Although it is important to invest the time required to provide a quality change order request, when a condition that deviates from the contract is identified, a notice indicating the change should be issued timely, even if the notice is preliminary with cost and schedule impacts to be determined. The comprehensive change order request, including proper substantiation, can be compiled and submitted timely after issuing the preliminary change notification. Maintaining quality contemporaneous records that demonstrate the impact of a change is critical to an effective and efficient change management system.
Designate a change order representative
While this activity can be time consuming for already stretched resources, it is important to designate a change order representative from each party at the beginning of the project. This person should consistently monitor the project status and be aware of potential areas of change. The change order representative should be resident to the jobsite, or regularly visit, and keep in close contact with the project team. The change order representative should be the primary point of contact for each party when a potential change has been identified and documented.

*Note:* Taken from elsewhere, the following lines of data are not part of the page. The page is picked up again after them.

(** The rounding of [p * 2^e], from above: it exceeds the number by at most
    one part in [2^52], and not at all among the subnormal numbers. *)
Lemma binary_round_upper (p p' : positive) (e e' : Z) (s : bool) :
  -1074 <= e ->
  binary_round prec emax false p e = S754_finite s p' e' ->
  2 ^ 52 * (Zpos p' * 2 ^ (e' + 1074)) <=
  (2 ^ 52 + 1) * (Zpos p * 2 ^ (e + 1074)).
Proof.
  intros He H.
  destruct (binary_round_value p e He) as (m2 & Hv). cbn zeta in Hv.
  destruct Hv as (Hm2 & Hex & H1 & Hfin & Hinf).
  pose proof (SFval_magnitude p e He) as [Vlo _].
  set (dp := Zpos (digits2_pos p)) in *.
  set (f := Z.max (dp + e - 53) (-1074)) in *.
  set (V := Zpos p * 2 ^ (e + 1074)) in *.
  pose proof (pow2_pos (f + 1074) ltac:(unfold f; lia)) as HG.
  destruct (Z.lt_ge_cases (m2 * 2 ^ (f + 1074)) (2 ^ 2098)) as [Hlt | Hge];
    [| rewrite (Hinf Hge) in H; discriminate].
  destruct (Hfin Hlt) as (p'' & e'' & E & Hval).
  rewrite E in H. injection H as <- <- <-. rewrite Hval.
  pose proof (Z.mul_div_le V _ HG) as Hfloor.
  destruct (Z.eq_dec f (-1074)) as [Ef | Hne].
  - rewrite Ef in *. change (2 ^ (-1074 + 1074)) with 1 in *.
    rewrite Z.mod_1_r in Hex. rewrite (Hex eq_refl), Z.div_1_r. lia.
  - assert (Hf : f = dp + e - 53) by (unfold f in *; lia).
    assert (HVG : 2 ^ (dp + e + 1073) = 2 ^ 52 * 2 ^ (f + 1074)).
    { rewrite <- Z.pow_add_r by lia. f_equal. lia. }
    set (G := 2 ^ (f + 1074)) in *. set (K := 2 ^ 52) in *.
    assert (HK52 : 1 < K) by reflexivity.
    assert (Hm2G : m2 * G <= (V / G + 1) * G)
      by (apply Z.mul_le_mono_nonneg_r; lia).
    assert (HKm : K * (m2 * G) <= K * (V + G))
      by (apply Z.mul_le_mono_nonneg_l; lia).
    lia.
Qed.

(** The difference of two finite numbers, the first the larger one, from
    above. *)
Lemma SFsub_upper (x y : spec_float) :
  valid_binary x = true -> valid_binary y = true ->
  sf_finite x = true -> sf_finite y = true ->
  SFval y <= SFval x -> sf_finite (SF64sub x y) = true ->
  2 ^ 52 * SFval (SF64sub x y) <= (2 ^ 52 + 1) * (SFval x - SFval y).
Proof.
  destruct x as [sx | sx | | sx mx ex], y as [sy | sy | | sy my ey];
    try discriminate; intros Vx Vy _ _ Hle Hfin;
    cbn [SF64sub SFsub SFval valid_binary] in *.
  - destruct sx, sy; cbn; lia.
  - apply bounded_facts in Vy as (He & _).
    pose proof (pow2_pos (ey + 1074) ltac:(lia)).
    destruct sy; cbn [cond_Zopp negb sf_finite sf_nonneg SFval] in *; nia.
  - apply bounded_facts in Vx as (He & _).
    pose proof (pow2_pos (ex + 1074) ltac:(lia)).
    destruct sx; cbn [cond_Zopp negb sf_finite sf_nonneg SFval] in *; nia.
  - unfold SF64sub, SFsub in *.
    apply bounded_facts in Vx as (Hex & _). apply bounded_facts in Vy as (Hey & _).
    set (ez := Z.min ex ey) in *.
    pose proof (shl_align_val mx ex ez ltac:(lia) ltac:(lia)) as Hx.
    pose proof (shl_align_val my ey ez ltac:(lia) ltac:(lia)) as Hy.
    pose proof (pow2_pos (ez + 1074) ltac:(lia)) as Hp.
    set (X := Zpos (fst (shl_align mx ex ez))) in *.
    set (Y := Zpos (fst (shl_align my ey ez))) in *.
    set (D := cond_Zopp sx X - cond_Zopp sy Y) in *.
    assert (HD : D * 2 ^ (ez + 1074) =
                 cond_Zopp sx (Zpos mx * 2 ^ (ex + 1074)) -
                 cond_Zopp sy (Zpos my * 2 ^ (ey + 1074))).
    { unfold D. rewrite <- Hx, <- Hy. destruct sx, sy; cbn [cond_Zopp]; ring. }
    rewrite <- HD in *.
    destruct D as [| d | d] eqn:ED; cbn [binary_normalize] in *.
    + cbn. lia.
    + destruct (binary_round prec emax false d ez) as [s | s | | s p' e'] eqn:Er;
        try discriminate.
      * cbn [SFval]. nia.
      * pose proof (binary_round_upper d p' ez e' s ltac:(lia) Er) as Hup.
        destruct (binary_round_facts d ez ltac:(lia)) as (_ & _ & _ & _ & H4).
        destruct (H4 s p' e' Er) as (-> & _). exact Hup.
    + exfalso. pose proof (Pos2Z.neg_is_neg d). nia.
Qed.

Lemma binary64_sub_upper (x y : float) :
  finite x = true -> finite y = true ->
  value y <= value x -> value x - value y < 2 ^ 2096 ->
  2 ^ 52 * value (x - y) <= (2 ^ 52 + 1) * (value x - value y).
Proof.
  intros Hx Hy Hle Hlt.
  destruct (binary64_sub_bounds x y Hx Hy Hle Hlt) as (F & _).
  unfold finite, value in *. rewrite sub_spec in *.
  apply SFsub_upper; auto using Prim2SF_valid.
Qed.

(** An [int] from [0] to [2^53] converts to the float of the same value. *)
Lemma binary64_of_int_exact (n : Z) :
  0 <= n < 2 ^ 53 ->
  exists y, Binary64.of_int n = Some y /\ finite y = true /\
            sf_nonneg (Prim2SF y) /\ value y = n * 2 ^ 1074.
Proof.
  intros [Hn Hlt]. unfold Binary64.of_int.
  destruct n as [| p | p]; [| | lia].
  - eexists. split; [reflexivity |]. vm_compute. auto.
  - cbn [binary_normalize].
    destruct (binary_round_value p 0 ltac:(lia)) as (m2 & Hv). cbn zeta in Hv.
    destruct Hv as (Hm2 & Hex & H1 & Hfin & _).
    pose proof (SFval_magnitude p 0 ltac:(lia)) as [Vlo _].
    pose proof (Pos2Z.is_pos (digits2_pos p)) as Hd.
    set (dp := Zpos (digits2_pos p)) in *.
    change (2 ^ (0 + 1074)) with (2 ^ 1074) in *.
    assert (Hdp : dp <= 53).
    { assert (H : 2 ^ (dp + 0 + 1073) < 2 ^ (53 + 1074)).
      { apply Z.le_lt_trans with (Zpos p * 2 ^ 1074); [exact Vlo |].
        rewrite (Z.pow_add_r 2 53 1074) by lia.
        apply Z.mul_lt_mono_pos_r; [apply pow2_pos; lia | exact Hlt]. }
      apply pow2_lt_inv in H; lia. }
    replace (Z.max (dp + 0 - 53) (-1074)) with (dp - 53) in * by lia.
    pose proof (pow2_pos (dp - 53 + 1074) ltac:(lia)) as HG.
    assert (HU : 2 ^ 1074 = 2 ^ (53 - dp) * 2 ^ (dp - 53 + 1074)).
    { rewrite <- Z.pow_add_r by lia. f_equal. lia. }
    set (G := 2 ^ (dp - 53 + 1074)) in *.
    assert (Hmod : (Zpos p * 2 ^ 1074) mod G = 0).
    { rewrite HU, Z.mul_assoc. apply Z.mod_mul. lia. }
    assert (Hm2G : m2 * G = Zpos p * 2 ^ 1074).
    { rewrite (Hex Hmod). apply Z.div_exact in Hmod; lia. }
    destruct Hfin as (p' & e' & E & Hval).
    { rewrite Hm2G. change (2 ^ 2098) with (2 ^ 1024 * 2 ^ 1074).
      apply Z.mul_lt_mono_pos_r; [apply pow2_pos; lia |].
      apply Z.lt_trans with (2 ^ 53); [exact Hlt | reflexivity]. }
    rewrite E. eexists. split; [reflexivity |].
    pose proof (binary_round_positive p) as Hpos. rewrite E in Hpos.
    unfold finite, value. rewrite Prim2SF_SF2Prim by exact Hpos.
    cbn [sf_finite sf_nonneg SFval cond_Zopp]. rewrite Hval, Hm2G. auto.
Qed.

(** [row + 0.5] for a row from [0] to [2^52] is computed without rounding. *)
Lemma binary64_half_more_exact (row : Z) (frow : float) :
  0 <= row < 2 ^ 52 -> Binary64.of_int row = Some frow ->
  exists ma ea,
    Prim2SF (frow + 0x1p-1) = S754_finite false ma ea /\
    bounded prec emax ma ea = true /\ ea <= -1 /\
    Zpos ma * 2 ^ (ea + 1074) = row * 2 ^ 1074 + 2 ^ 1073.
Proof.
  intros [Hrow Hlt] Hf.
  assert (Hcan : forall ma ea,
             Prim2SF (frow + 0x1p-1) = S754_finite false ma ea ->
             Zpos ma * 2 ^ (ea + 1074) = row * 2 ^ 1074 + 2 ^ 1073 ->
             bounded prec emax ma ea = true /\ ea <= -1).
  { intros ma ea E Hval. pose proof (Prim2SF_valid (frow + 0x1p-1)) as V.
    rewrite E in V. cbn [valid_binary] in V. split; [exact V |].
    pose proof (bounded_canonical ma ea V) as [Hc _].
    pose proof (proj1 (bounded_facts ma ea V)) as He.
    pose proof (SFval_magnitude ma ea He) as [Vlo _].
    assert (H : 2 ^ (Zpos (digits2_pos ma) + ea + 1073) < 2 ^ (52 + 1074)).
    { apply Z.le_lt_trans with (Zpos ma * 2 ^ (ea + 1074)); [exact Vlo |].
      rewrite Hval. change (2 ^ (52 + 1074)) with (2 ^ 52 * 2 ^ 1074).
      change (2 ^ 1074) with (2 * 2 ^ 1073).
      assert (0 < 2 ^ 1073) by (apply pow2_pos; lia). nia. }
    apply pow2_lt_inv in H; lia. }
  destruct (Z.eq_dec row 0) as [-> | Hne].
  - injection Hf as <-. exists 4503599627370496%positive, (-53).
    split; [reflexivity |]. split; [reflexivity |]. split; [lia | reflexivity].
  - destruct (binary64_of_int_exact row) as (y & Ey & _ & _ & Hy).
    { split; [lia |]. apply Z.lt_trans with (2 ^ 52); [exact Hlt | reflexivity]. }
    rewrite Hf in Ey. injection Ey as <-.
    destruct (binary64_of_int_bounds row frow ltac:(lia) Hf)
      as (m & e & Pf & Vf & _).
    unfold value in Hy. rewrite Pf in Hy. cbn [SFval cond_Zopp] in Hy.
    assert (Hgoal : exists ma ea,
               Prim2SF (frow + 0x1p-1) = S754_finite false ma ea /\
               Zpos ma * 2 ^ (ea + 1074) = row * 2 ^ 1074 + 2 ^ 1073).
    { rewrite add_spec, Pf.
      change (Prim2SF 0x1p-1) with (S754_finite false 4503599627370496 (-53)).
      unfold SF64add, SFadd. cbn [cond_Zopp].
      pose proof (proj1 (bounded_facts _ _ Vf)) as He.
      set (ez := Z.min e (-53)).
      pose proof (shl_align_val m e ez ltac:(unfold ez; lia) ltac:(unfold ez; lia))
        as Hx.
      pose proof (shl_align_val 4503599627370496 (-53) ez
                    ltac:(unfold ez; lia) ltac:(unfold ez; lia)) as Hh.
      change (Zpos 4503599627370496 * 2 ^ (-53 + 1074)) with (2 ^ 1073) in Hh.
      match goal with
      | |- context [binary_normalize _ _ (Zpos ?a + Zpos ?b)] =>
          change (Zpos a + Zpos b) with (Zpos (a + b))
      end.
      cbn [binary_normalize].
      set (X := fst (shl_align m e ez)) in *.
      set (H := fst (shl_align 4503599627370496 (-53) ez)) in *.
      assert (Hez : -1074 <= ez) by (unfold ez; lia).
      assert (HV : Zpos (X + H) * 2 ^ (ez + 1074) = row * 2 ^ 1074 + 2 ^ 1073).
      { rewrite Pos2Z.inj_add, Z.mul_add_distr_r, Hx, Hh, Hy. reflexivity. }
      destruct (binary_round_value (X + H) ez Hez) as (m2 & Hv). cbn zeta in Hv.
      destruct Hv as (Hm2 & Hex & H1 & Hfin & _).
      pose proof (SFval_magnitude (X + H) ez Hez) as [Vlo Vhi].
      rewrite HV in *.
      set (dp := Zpos (digits2_pos (X + H))) in *.
      assert (H1073 : 0 < 2 ^ 1073) by (apply pow2_pos; lia).
      assert (H1074 : 2 ^ 1074 = 2 * 2 ^ 1073) by reflexivity.
      assert (Hhi : dp + ez <= 52).
      { assert (Hp : 2 ^ (dp + ez + 1073) < 2 ^ (52 + 1074)).
        { apply Z.le_lt_trans with (row * 2 ^ 1074 + 2 ^ 1073); [exact Vlo |].
          change (2 ^ (52 + 1074)) with (2 ^ 52 * 2 ^ 1074).
          assert ((row + 1) * 2 ^ 1074 <= 2 ^ 52 * 2 ^ 1074)
            by (apply Z.mul_le_mono_nonneg_r; lia).
          lia. }
        apply pow2_lt_inv in Hp; lia. }
      assert (Hlo : 0 <= dp + ez).
      { assert (0 <= row * 2 ^ 1074) by (apply Z.mul_nonneg_nonneg; lia).
        assert (Hp : 2 ^ 1073 < 2 ^ (dp + ez + 1074)) by lia.
        apply pow2_lt_inv in Hp; [lia |].
        pose proof (Pos2Z.is_pos (digits2_pos (X + H))). fold dp in H0. lia. }
      replace (Z.max (dp + ez - 53) (-1074)) with (dp + ez - 53) in * by lia.
      pose proof (pow2_pos (dp + ez - 53 + 1074) ltac:(lia)) as HG.
      assert (HU : 2 ^ 1073 = 2 ^ (52 - (dp + ez)) * 2 ^ (dp + ez - 53 + 1074)).
      { rewrite <- Z.pow_add_r by lia. f_equal. lia. }
      set (G := 2 ^ (dp + ez - 53 + 1074)) in *.
      assert (Hmod : (row * 2 ^ 1074 + 2 ^ 1073) mod G = 0).
      { replace (row * 2 ^ 1074 + 2 ^ 1073) with ((2 * row + 1) * 2 ^ 1073) by lia.
        rewrite HU, Z.mul_assoc. apply Z.mod_mul. lia. }
      assert (Hm2G : m2 * G = row * 2 ^ 1074 + 2 ^ 1073).
      { rewrite (Hex Hmod). apply Z.div_exact in Hmod; lia. }
      destruct Hfin as (p' & e' & E & Hval).
      { rewrite Hm2G. change (2 ^ 2098) with (2 ^ 1024 * 2 ^ 1074).
        assert (2 ^ 52 < 2 ^ 1024 - 1) by reflexivity. nia. }
      rewrite E. exists p', e'. split; [reflexivity | lia]. }
    destruct Hgoal as (ma & ea & E & Hval).
    destruct (Hcan ma ea E Hval). exists ma, ea. auto.
Qed.

(** The sum of a number and a number that is not negative does not exceed
    a number of the format that the exact sum does not exceed. *)
Lemma SFadd_not_above (x t h : spec_float) :
  valid_binary x = true -> valid_binary t = true -> valid_binary h = true ->
  sf_finite x = true -> sf_finite t = true -> sf_finite h = true ->
  sf_nonneg t ->
  SFval x + SFval t <= SFval h ->
  sf_finite (SF64add x t) = true /\ SFval (SF64add x t) <= SFval h.
Proof.
  destruct x as [sx | sx | | sx mx ex]; try discriminate;
    destruct t as [st | st | | st mt et]; try discriminate;
    cbn [sf_nonneg]; intros Vx Vt Vh _ _ Fh Hnn Hle; try subst st.
  - destruct sx, st; cbn in *; split; auto; lia.
  - cbn in *. split; [reflexivity | lia].
  - cbn in *. split; [reflexivity | lia].
  - unfold SF64add, SFadd in *. cbn [valid_binary SFval cond_Zopp] in *.
    pose proof (proj1 (bounded_facts _ _ Vx)) as Hex.
    pose proof (proj1 (bounded_facts _ _ Vt)) as Het.
    set (ez := Z.min ex et) in *.
    pose proof (shl_align_val mx ex ez ltac:(lia) ltac:(lia)) as Hx.
    pose proof (shl_align_val mt et ez ltac:(lia) ltac:(lia)) as Ht.
    pose proof (pow2_pos (ez + 1074) ltac:(lia)) as Hp.
    pose proof (pow2_pos (ex + 1074) ltac:(lia)) as Hpx.
    pose proof (pow2_pos (et + 1074) ltac:(lia)) as Hpt.
    set (X := fst (shl_align mx ex ez)) in *.
    set (Y := fst (shl_align mt et ez)) in *.
    assert (HD : (cond_Zopp sx (Zpos X) + Zpos Y) * 2 ^ (ez + 1074) =
                 cond_Zopp sx (Zpos mx * 2 ^ (ex + 1074)) +
                 Zpos mt * 2 ^ (et + 1074)).
    { rewrite <- Hx, <- Ht. destruct sx; cbn [cond_Zopp]; ring. }
    rewrite <- HD in Hle.
    destruct (cond_Zopp sx (Zpos X) + Zpos Y) as [| d | d] eqn:ED;
      cbn [binary_normalize].
    + cbn. split; [reflexivity | lia].
    + destruct h as [sh | sh | | sh mh eh]; try discriminate;
        cbn [SFval valid_binary cond_Zopp] in *; [lia |].
      pose proof (proj1 (bounded_facts _ _ Vh)) as Heh.
      pose proof (pow2_pos (eh + 1074) ltac:(lia)) as Hph.
      destruct sh; cbn [cond_Zopp] in Hle |- *; [lia |].
      destruct (binary_round_not_above d mh ez eh ltac:(lia) Vh Hle)
        as (p' & e' & -> & Hle').
      split; [reflexivity | exact Hle'].
    + rewrite binary_round_opp.
      assert (Hsx : sx = true).
      { destruct sx; [reflexivity |]. cbn [cond_Zopp] in ED. lia. }
      subst sx. cbn [cond_Zopp] in *.
      destruct (binary_round_not_above d mx ez ex ltac:(lia) Vx)
        as (p' & e' & Er & Hle').
      { rewrite <- Hx. apply Z.mul_le_mono_nonneg_r; lia. }
      rewrite Er. cbn [SFopp negb sf_finite SFval cond_Zopp].
      split; [reflexivity |].
      destruct (binary_round_facts d ez ltac:(lia)) as (_ & _ & _ & _ & H4).
      destruct (H4 _ _ _ Er) as (_ & Hlo & _). cbn [SFval cond_Zopp] in Hlo.
      destruct h as [sh | sh | | sh mh eh]; try discriminate;
        cbn [SFval valid_binary cond_Zopp] in *; [lia |].
      pose proof (proj1 (bounded_facts _ _ Vh)) as Heh.
      pose proof (pow2_pos (eh + 1074) ltac:(lia)) as Hph.
      destruct sh; cbn [cond_Zopp] in Hle |- *; [| lia].
      destruct (binary_round_not_below d mh ez eh ltac:(lia) Vh)
        as [Einf | (p'' & e'' & Er' & Hge)].
      { change (Zneg d) with (- Zpos d) in Hle. lia. }
      * congruence.
      * rewrite Er in Er'. injection Er' as <- <-. lia.
Qed.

The designation of a change order representative is beneficial for both parties. From the contractor's perspective, having a person dedicated to identifying and handling changes may result in less unnoticed and undocumented project changes. From an owner’s prospective, a primary change order representative can ensure that the contractor consistently follows the change order management process specified by the contract. In addition, having a designated change order representative will build rapport between the parties and ensure a more effective and efficient change order management system.
Negotiate and finalize change orders timely
Both parties should strive to review, negotiate and finalize change order requests in a timely manner. Contracts typically require a signed change order before starting the subject work. Changes that are recognized earlier in a project, rather than later, are commonly less expensive. In general, change orders that remain unresolved only become more expensive over time. Both parties should plan regular meetings, such as on a monthly or quarterly basis, to review and finalize changes.
Although effective and efficient management of change does not guarantee a successful project, more often than not, projects that suffer from poor change management end up in costly disputes. Understanding that change will occur and being prepared to properly manage change can be the difference between a successful project and an over-budget and delayed project.